Women’s March of Minnesota

What an honor it was to march alongside my peers this past Saturday. For those of you not knowing the meaning behind this march, it originated from a large platform of powerhouse activists: Alicia Garza, one of the founders of the Black Lives Matter movement, the author and transgender rights advocate Janet Mock, and Terry O’Neill, the president of the National Organization for Women. The platform calls for a broad range of reforms to address not only gender inequity but also racial and economic inequality. It supports paid family leave; anti-discrimination protections for lesbian, gay, bisexual and transgender Americans; access to affordable reproductive health care, including contraception and abortion; an end to the use of military-style weapons and tactics by the police in minority communities; a living minimum wage; immigration reform, with a path to citizenship; and protection of the environment and public lands.

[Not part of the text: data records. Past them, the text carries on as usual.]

(** * AdvModernCPP: container and algorithm samples of Module 1

    A shallow embedding of the sample programs
      - [dataprocesingAlgo_sol.cpp]      (the sensor processor solution),
      - [stlAlgoPipeline_practice.cpp]   (the copy_if / transform pipeline),
      - [stlAlgoPipeline_practice_range.cpp] (the same pipeline over views),
      - [stlAlgoPractice_3.cpp]          (the chunked transform),
    together with the parts of the C++ standard library they call:
    [double] arithmetic, stream insertion, [std::priority_queue] over
    [std::push_heap] / [std::pop_heap], [std::copy_if], [std::count_if],
    [std::transform] and [std::views::filter]. *)

From Stdlib Require Import ZArith List Lia String Ascii.
From Stdlib Require Import Floats.SpecFloat.
From Stdlib Require Import Sorting.Sorted.
From Equations Require Import Equations.
From stdpp Require Import gmap strings list fin_maps pretty.

(** ** IEEE 754 binary64, the C++ [double] *)

Module IEEE754.

Local Open Scope Z_scope.

Definition prec : Z := 53.
Definition emax : Z := 1024.

Definition double : Type := spec_float.

(** Conversion of an integer constant ([0], [1000]) to [double]. *)
Definition of_int (n : Z) : double := binary_normalize prec emax n 0 false.

(** A decimal literal [num/den] ([0.08] is [literal 8 100]): the double
    nearest to the quotient, ties to even. *)
Definition literal (num den : Z) : double :=
  SFdiv prec emax (of_int num) (of_int den).

Definition mul : double -> double -> double := SFmul prec emax.
Definition add : double -> double -> double := SFadd prec emax.
Definition sub : double -> double -> double := SFsub prec emax.

(** [x > y]; false as soon as one side is a NaN. *)
Definition gt (x y : double) : bool := SFltb y x.

(** *** Stream insertion of a double

    [os << x] with the stream's default flags formats like
    [printf("%g")] with precision 6: six significant digits, fixed
    notation when the decimal exponent X satisfies -4 <= X < 6 and
    scientific notation otherwise, trailing zeros removed. *)

Definition precision : Z := 6.

(** The exact value [m * 2^e] of a finite double, as a fraction. *)
Definition frac_of (m : positive) (e : Z) : Z * Z :=
  match e with
  | Z0 => (Zpos m, 1)
  | Zpos p => (Zpos m * 2 ^ Zpos p, 1)
  | Zneg p => (Zpos m, 2 ^ Zpos p)
  end.

(** The decimal exponent X of [n/d > 0]: [10^X <= n/d < 10^(X+1)].
    A double lies between 10^-324 and 10^309. *)
Definition exp10 (n d : Z) : Z :=
  if d <=? n
  then Z.of_nat (length (filter (fun k => d * 10 ^ Z.of_nat k <=? n) (seq 1 400)))
  else - Z.of_nat (length (filter (fun k => n * 10 ^ Z.of_nat k <? d) (seq 0 400))).

Definition round_half_even (n d : Z) : Z :=
  let q := n / d in
  match 2 * (n mod d) ?= d with
  | Lt => q
  | Gt => q + 1
  | Eq => if Z.even q then q else q + 1
  end.

(** [n/d] rounded to [precision] significant digits: the digits as an
    integer of exactly [precision] digits, and the decimal exponent. *)
Definition significand (n d : Z) : Z * Z :=
  let X := exp10 n d in
  let s := precision - 1 - X in
  let D := if 0 <=? s then round_half_even (n * 10 ^ s) d
           else round_half_even n (d * 10 ^ (- s)) in
  if D =? 10 ^ precision then (10 ^ (precision - 1), X + 1) else (D, X).

Fixpoint drop_zeros (rev_digits : list ascii) : list ascii :=
  match rev_digits with
  | "0"%char :: r => drop_zeros r
  | _ => rev_digits
  end.

Definition strip_trailing_zeros (s : string) : string :=
  string_of_list_ascii (rev (drop_zeros (rev (list_ascii_of_string s)))).

Definition with_fraction (int_part frac : string) : string :=
  match strip_trailing_zeros frac with
  | EmptyString => int_part
  | f => int_part +:+ "." +:+ f
  end.

Definition zeros (k : Z) : string :=
  string_of_list_ascii (repeat "0"%char (Z.to_nat k)).

Definition split_at (k : Z) (s : string) : string * string :=
  let l := list_ascii_of_string s in
  (string_of_list_ascii (firstn (Z.to_nat k) l),
   string_of_list_ascii (skipn (Z.to_nat k) l)).

Definition fixed_notation (D X : Z) : string :=
  if 0 <=? X
  then let '(i, f) := split_at (X + 1) (pretty D) in with_fraction i f
  else with_fraction "0" (zeros (- X - 1) +:+ pretty D).

Definition exponent_suffix (X : Z) : string :=
  let a := Z.abs X in
  "e" +:+ (if X <? 0 then "-" else "+") +:+
  (if a <? 10 then "0" else "") +:+ pretty a.

Definition scientific_notation (D X : Z) : string :=
  let '(i, f) := split_at 1 (pretty D) in
  with_fraction i f +:+ exponent_suffix X.

Definition print_double (x : double) : string :=
  match x with
  | S754_zero s => if s then "-0" else "0"
  | S754_infinity s => if s then "-inf" else "inf"
  | S754_nan => "nan"
  | S754_finite s m e =>
      let '(n, d) := frac_of m e in
      let '(D, X) := significand n d in
      (if s then "-" else "") +:+
      (if (X <? -4) || (precision <=? X)
       then scientific_notation D X
       else fixed_notation D X)
  end.

End IEEE754.

(** ** Heap operations of [<algorithm>] and [std::priority_queue]

    [std::priority_queue<T, std::vector<T>, Compare>] keeps its elements in
    a vector [c] arranged as a binary heap: [push] is [c.push_back(x)]
    followed by [std::push_heap], [pop] is [std::pop_heap] followed by
    [c.pop_back()], and [top] is [c.front()].  The two heap algorithms are
    the ones of the GNU library ([bits/stl_heap.h]): both move a hole
    through the vector and store the pending value once at the end.
    Indices are the library's [_Distance]; every call made below has
    [len >= 1], so none of the subtractions goes below zero except
    [len - 2] at [len = 1], which the parity test guards. *)

Module StdHeap.
Section Heap.
Context {T : Type} (comp : T -> T -> bool).

(** [std::__push_heap(first, holeIndex, topIndex, value, comp)] *)
Equations? push_heap_aux (first : list T) (holeIndex topIndex : nat) (value : T)
  : list T by wf holeIndex lt :=
  push_heap_aux first holeIndex topIndex value
    with decide (topIndex < holeIndex) => {
    | right _ := <[holeIndex := value]> first;
    | left _ with first !! ((holeIndex - 1) / 2) => {
      | None := <[holeIndex := value]> first;
      | Some p with comp p value => {
        | false := <[holeIndex := value]> first;
        | true := push_heap_aux (<[holeIndex := p]> first)
                                ((holeIndex - 1) / 2) topIndex value } } }.
Proof. apply Nat.Div0.div_lt_upper_bound; lia. Qed.

(** [std::push_heap(first, last, comp)] on the whole vector. *)
Definition push_heap (c : list T) : list T :=
  match last c with
  | Some value => push_heap_aux c (length c - 1) 0 value
  | None => c
  end.

(** The [while (secondChild < (len - 1) / 2)] loop of
    [std::__adjust_heap]; returns the vector, [holeIndex] and
    [secondChild]. *)
Equations? adjust_heap_loop (first : list T) (holeIndex secondChild len : nat)
  : list T * nat * nat by wf (len - secondChild) lt :=
  adjust_heap_loop first holeIndex secondChild len
    with decide (secondChild < (len - 1) / 2) => {
    | right _ := (first, holeIndex, secondChild);
    | left _ with first !! (2 * (secondChild + 1)),
                  first !! (2 * (secondChild + 1) - 1) => {
      | Some r, Some l with comp r l => {
        | true := adjust_heap_loop (<[holeIndex := l]> first)
                    (2 * (secondChild + 1) - 1) (2 * (secondChild + 1) - 1) len;
        | false := adjust_heap_loop (<[holeIndex := r]> first)
                    (2 * (secondChild + 1)) (2 * (secondChild + 1)) len };
      | _, _ := (first, holeIndex, secondChild) } }.
Proof.
  all: assert (2 * ((len - 1) / 2) <= len - 1) by (apply Nat.Div0.mul_div_le); lia.
Qed.

(** [std::__adjust_heap(first, holeIndex, len, value, comp)] *)
Definition adjust_heap (first : list T) (holeIndex len : nat) (value : T) : list T :=
  let topIndex := holeIndex in
  let '(first, holeIndex, secondChild) :=
    adjust_heap_loop first holeIndex holeIndex len in
  let '(first, holeIndex) :=
    if Nat.even len && (secondChild =? (len - 2) / 2)
    then match first !! (2 * (secondChild + 1) - 1) with
         | Some l => (<[holeIndex := l]> first, 2 * (secondChild + 1) - 1)
         | None => (first, holeIndex)
         end
    else (first, holeIndex) in
  push_heap_aux first holeIndex topIndex value.

(** [std::pop_heap(first, last, comp)] on the whole vector: for more
    than one element, [--last] and
    [std::__pop_heap(first, last, last, comp)]. *)
Definition pop_heap (c : list T) : list T :=
  if 1 <? length c
  then match c !! (length c - 1), c !! 0 with
       | Some value, Some top =>
           adjust_heap (<[length c - 1 := top]> c) 0 (length c - 1) value
       | _, _ => c
       end
  else c.

(** [std::priority_queue] members over the underlying vector [c]. *)
Definition pq_empty (c : list T) : bool :=
  match c with [] => true | _ => false end.
Definition pq_top (c : list T) : option T := head c.
Definition pq_push (x : T) (c : list T) : list T := push_heap (c ++ [x]).
Definition pq_pop (c : list T) : list T := removelast (pop_heap c).

End Heap.

(** *** What the heap algorithms maintain

    [is_heap v n]: in the first [n] slots of [v] no element is below its
    child, [comp parent child] being false.  While an algorithm runs, one
    slot [h] is a hole whose content is stale: [holed v n h] is the heap
    property for every pair not involving the hole, together with the
    same property between the hole's parent and the hole's children.
    [dominates x v n h]: the pending value [x] is not below the children
    of the hole. *)
Section HeapSpec.
Context {T : Type} (comp : T -> T -> bool).

Definition is_heap (v : list T) (n : nat) : Prop :=
  ∀ i p c, 0 < i < n → v !! ((i - 1) / 2) = Some p → v !! i = Some c →
           comp p c = false.

Definition holed (v : list T) (n h : nat) : Prop :=
  (∀ i p c, 0 < i < n → i ≠ h → (i - 1) / 2 ≠ h →
            v !! ((i - 1) / 2) = Some p → v !! i = Some c → comp p c = false) ∧
  (∀ i g c, 0 < i < n → (i - 1) / 2 = h → 0 < h →
            v !! ((h - 1) / 2) = Some g → v !! i = Some c → comp g c = false).

Definition dominates (x : T) (v : list T) (n h : nat) : Prop :=
  ∀ i c, 0 < i < n → (i - 1) / 2 = h → v !! i = Some c → comp x c = false.
End HeapSpec.

End StdHeap.

(** ** The sensor processor ([dataprocesingAlgo_sol.cpp])

    The file holds two programs one after the other: the starter with
    its TODO stubs (lines 1-157), then, after the line of prose
    [Lab Solution Files :] (line 159), the solution (lines 160-409).
    Both define [SensorReading], [Alert], [SensorProcessor] and [main],
    and line 192 of the solution is the prose
    [Missing default constructor : SensorReading() {}], so the file as
    it stands is not one C++ program and no compiler accepts it.

    What is embedded here is the solution alone: lines 173-409, with
    line 192 read as the declaration it names, [SensorReading() {}],
    the default constructor that the starter has at line 27.  Every
    statement below about [main] is about that program. *)

Module Sensors.
Import IEEE754 StdHeap.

The march was a complete success: with police estimating there were about 100,000 in just Saint Paul, an estimated 3.2 million Americans took to the streets for Women’s March protests in totality including all seven continents, and the Women’s March in Washington had three times more people than Donald Trump’s inauguration. But friends (especially my white friends), this is not enough, we have work to do. The fight has just begun.

We got their attention and we need to stay involved. How do we keep the spirit alive? I have included links below for organizations to help stay politically involved, courtesy of Glamour.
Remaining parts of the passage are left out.